- EXERCISE AIM:
From the records below, output exactly the lines running from the line containing "keyed_ok (combine keys items) /\" through the line containing "has_key k (snd x) = key_eqb (fst x) k.", and no others.

(Collected data entries)
┄┄┄┄┄┄

(** ** Tags that always have a key *)






(** ** What [sorted_reverse] returns *)

Lemma map_result_Forall2 {A B : Type} (f : A -> result B) (xs : list A) :
  forall ys, map_result f xs = Ok ys -> Forall2 (fun x y => f x = Ok y) xs ys.
Proof.
  induction xs as [|x xs IH]; simpl; intros ys H.
  - injection H as <-. constructor.
  - destruct (f x) as [y|e] eqn:Hx; simpl in H; [|discriminate].
    destruct (map_result f xs) as [ys'|e]; simpl in H; [|discriminate].
    injection H as <-. constructor; auto.
Qed.

Lemma map_result_total {A B : Type} (f : A -> result B) (xs : list A) :
  Forall (fun x => exists y, f x = Ok y) xs -> exists ys, map_result f xs = Ok ys.
Proof.
  induction 1 as [|x xs [y Hy] _ [ys IH]]; simpl; [eauto|].
  rewrite Hy, IH. simpl. eauto.
Qed.

Lemma combine_keys (items : list pyval) (keys : list key) :
  Forall2 (fun x y => parse_version x = Ok y) items keys ->
  keyed_ok (combine keys items) /\ map snd (combine keys items) = items.
Proof.
  induction 1 as [|x y items keys Hxy _ [IH1 IH2]]; simpl.
  - split; [constructor|reflexivity].
  - split; [constructor; assumption|now rewrite IH2].
Qed.

Lemma keyed_ok_alternate (l : list keyed) : keyed_ok l -> keys_alternate l.
Proof.
  apply Forall_impl. intros x Hx. eapply parse_version_alternates, Hx.
Qed.

Lemma sorted_reverse_pure (tags : pyval) (items : list pyval) (keys : list key) :
  py_iter tags = Ok items ->
  map_result parse_version items = Ok keys ->
  sorted_reverse tags
  = Ok (map snd (rev (sort_by keyed_ltb (rev (combine keys items))))).
Proof.
  intros Hi Hk. unfold sorted_reverse. rewrite Hi. simpl. rewrite Hk. simpl.
  rewrite sort_lt_pure; [reflexivity|].
  apply keyed_ok_alternate, Forall_rev.
  apply combine_keys, map_result_Forall2, Hk.
Qed.

Lemma sorted_reverse_inv (tags : pyval) (st : list pyval) :
  sorted_reverse tags = Ok st ->
  exists items keys,
    py_iter tags = Ok items
    /\ map_result parse_version items = Ok keys
    /\ st = map snd (rev (sort_by keyed_ltb (rev (combine keys items)))).
Proof.
  intros H. unfold sorted_reverse in H.
  destruct (py_iter tags) as [items|e] eqn:Hi; simpl in H; [|discriminate].
  destruct (map_result parse_version items) as [keys|e] eqn:Hk;
    simpl in H; [|discriminate].
  exists items, keys. split; [reflexivity|]. split; [assumption|].
  rewrite sort_lt_pure in H; [simpl in H; congruence|].
  apply keyed_ok_alternate, Forall_rev.
  apply combine_keys, map_result_Forall2, Hk.
Qed.

(** The sort succeeds as soon as every tag has a key. *)
Lemma sorted_reverse_total (tags : pyval) (items : list pyval) :
  py_iter tags = Ok items ->
  Forall (fun t => exists k, parse_version t = Ok k) items ->
  exists st, sorted_reverse tags = Ok st.
Proof.
  intros Hi Hk. destruct (map_result_total _ _ Hk) as [keys Hkeys].
  rewrite (sorted_reverse_pure tags items keys Hi Hkeys). eauto.
Qed.

Lemma keyed_ltb_tag_ltb (x y : keyed) :
  parse_version (snd x) = Ok (fst x) -> parse_version (snd y) = Ok (fst y) ->
  keyed_ltb x y = tag_ltb (snd x) (snd y).
Proof. intros Hx Hy. unfold tag_ltb, keyed_ltb. now rewrite Hx, Hy. Qed.

Lemma keyed_has_key (k : key) (x : keyed) :
  parse_version (snd x) = Ok (fst x) ->
  has_key k (snd x) = key_eqb (fst x) k.
Proof. intros Hx. unfold has_key. now rewrite Hx. Qed.

Lemma key_eqb_eq (a b : key) : key_eqb a b = true <-> a = b.
Proof.
  unfold key_eqb. rewrite <- key_compare_eq.
  destruct (key_compare a b); split; congruence.
Qed.

Lemma filter_map_snd (p : pyval -> bool) (l : list keyed) :
  filter p (map snd l) = map snd (filter (fun x => p (snd x)) l).
Proof.
  induction l as [|x l IH]; simpl; [reflexivity|].
  destruct (p (snd x)); simpl; now rewrite IH.
Qed.

Section SortedReverse.

Variables (tags : pyval) (items st : list pyval).
Hypothesis Hitems : py_iter tags = Ok items.
Hypothesis Hsorted : sorted_reverse tags = Ok st.

Lemma sorted_reverse_keys :
  exists keys,
    keyed_ok (combine keys items)
    /\ map snd (combine keys items) = items
    /\ st = map snd (rev (sort_by keyed_ltb (rev (combine keys items)))).
Proof.
  destruct (sorted_reverse_inv _ _ Hsorted) as (items' & keys & Hi & Hk & Hst).
  rewrite Hitems in Hi. injection Hi as <-.
  exists keys.
  destruct (combine_keys _ _ (map_result_Forall2 _ _ _ Hk)) as [H1 H2].
  auto.
Qed.

(** The sorted list holds the tags that came in, each as often. *)
Lemma sorted_reverse_perm : Permutation items st.
Proof.
  destruct sorted_reverse_keys as (keys & Hok & Hsnd & ->).
  rewrite <- Hsnd at 1. apply Permutation_map.
  rewrite <- Permutation_rev, <- sort_by_perm. apply Permutation_rev.
Qed.

(** No tag is followed by one with a greater key. *)
Lemma sorted_reverse_descending :
  StronglySorted (fun a b => tag_ltb a b = false) st.
Proof.
  destruct sorted_reverse_keys as (keys & Hok & Hsnd & ->).
  set (l := combine keys items) in *.
  assert (Hs : keyed_ok (rev (sort_by keyed_ltb (rev l)))).
  { apply Forall_rev, sort_by_Forall, Forall_rev, Hok. }
  eapply StronglySorted_map_in;
    [|apply StronglySorted_rev, sort_by_sorted].
  - intros a b Ha Hb Hab. unfold keyed_ok in Hs. rewrite Forall_forall in Hs.
    rewrite <- keyed_ltb_tag_ltb by auto. exact Hab.
  - intros x y. apply key_ltb_asym.
  - intros x y z. apply key_ltb_negtrans.
Qed.

(** Tags of one key keep the order they came in. *)
Lemma sorted_reverse_stable (k : key) :
  filter (has_key k) st = filter (has_key k) items.
Proof.
  destruct sorted_reverse_keys as (keys & Hok & Hsnd & ->).
  set (l := combine keys items) in *.
  assert (Hs : keyed_ok (rev (sort_by keyed_ltb (rev l)))).
  { apply Forall_rev, sort_by_Forall, Forall_rev, Hok. }
  rewrite <- Hsnd, !filter_map_snd. f_equal.
  rewrite (filter_ext_in _ (fun x => key_eqb (fst x) k)).
  2:{ intros x Hx. apply keyed_has_key.
      unfold keyed_ok in Hs. rewrite Forall_forall in Hs. auto. }
  rewrite (filter_ext_in (fun x => has_key k (snd x))
                         (fun x => key_eqb (fst x) k) l).
  2:{ intros x Hx. apply keyed_has_key.
      unfold keyed_ok in Hok. rewrite Forall_forall in Hok. auto. }
  apply sort_by_rev_filter.
  intros x y Hx Hy. apply key_eqb_eq in Hx, Hy. unfold keyed_ltb.
  rewrite Hx, Hy. apply key_ltb_irrefl.
Qed.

┄┄┄┄┄┄

- FINAL ANSWER:
  keyed_ok (combine keys items) /\ map snd (combine keys items) = items.
Proof.
  induction 1 as [|x y items keys Hxy _ [IH1 IH2]]; simpl.
  - split; [constructor|reflexivity].
  - split; [constructor; assumption|now rewrite IH2].
Qed.

Lemma keyed_ok_alternate (l : list keyed) : keyed_ok l -> keys_alternate l.
Proof.
  apply Forall_impl. intros x Hx. eapply parse_version_alternates, Hx.
Qed.

Lemma sorted_reverse_pure (tags : pyval) (items : list pyval) (keys : list key) :
  py_iter tags = Ok items ->
  map_result parse_version items = Ok keys ->
  sorted_reverse tags
  = Ok (map snd (rev (sort_by keyed_ltb (rev (combine keys items))))).
Proof.
  intros Hi Hk. unfold sorted_reverse. rewrite Hi. simpl. rewrite Hk. simpl.
  rewrite sort_lt_pure; [reflexivity|].
  apply keyed_ok_alternate, Forall_rev.
  apply combine_keys, map_result_Forall2, Hk.
Qed.

Lemma sorted_reverse_inv (tags : pyval) (st : list pyval) :
  sorted_reverse tags = Ok st ->
  exists items keys,
    py_iter tags = Ok items
    /\ map_result parse_version items = Ok keys
    /\ st = map snd (rev (sort_by keyed_ltb (rev (combine keys items)))).
Proof.
  intros H. unfold sorted_reverse in H.
  destruct (py_iter tags) as [items|e] eqn:Hi; simpl in H; [|discriminate].
  destruct (map_result parse_version items) as [keys|e] eqn:Hk;
    simpl in H; [|discriminate].
  exists items, keys. split; [reflexivity|]. split; [assumption|].
  rewrite sort_lt_pure in H; [simpl in H; congruence|].
  apply keyed_ok_alternate, Forall_rev.
  apply combine_keys, map_result_Forall2, Hk.
Qed.

(** The sort succeeds as soon as every tag has a key. *)
Lemma sorted_reverse_total (tags : pyval) (items : list pyval) :
  py_iter tags = Ok items ->
  Forall (fun t => exists k, parse_version t = Ok k) items ->
  exists st, sorted_reverse tags = Ok st.
Proof.
  intros Hi Hk. destruct (map_result_total _ _ Hk) as [keys Hkeys].
  rewrite (sorted_reverse_pure tags items keys Hi Hkeys). eauto.
Qed.

Lemma keyed_ltb_tag_ltb (x y : keyed) :
  parse_version (snd x) = Ok (fst x) -> parse_version (snd y) = Ok (fst y) ->
  keyed_ltb x y = tag_ltb (snd x) (snd y).
Proof. intros Hx Hy. unfold tag_ltb, keyed_ltb. now rewrite Hx, Hy. Qed.

Lemma keyed_has_key (k : key) (x : keyed) :
  parse_version (snd x) = Ok (fst x) ->
  has_key k (snd x) = key_eqb (fst x) k.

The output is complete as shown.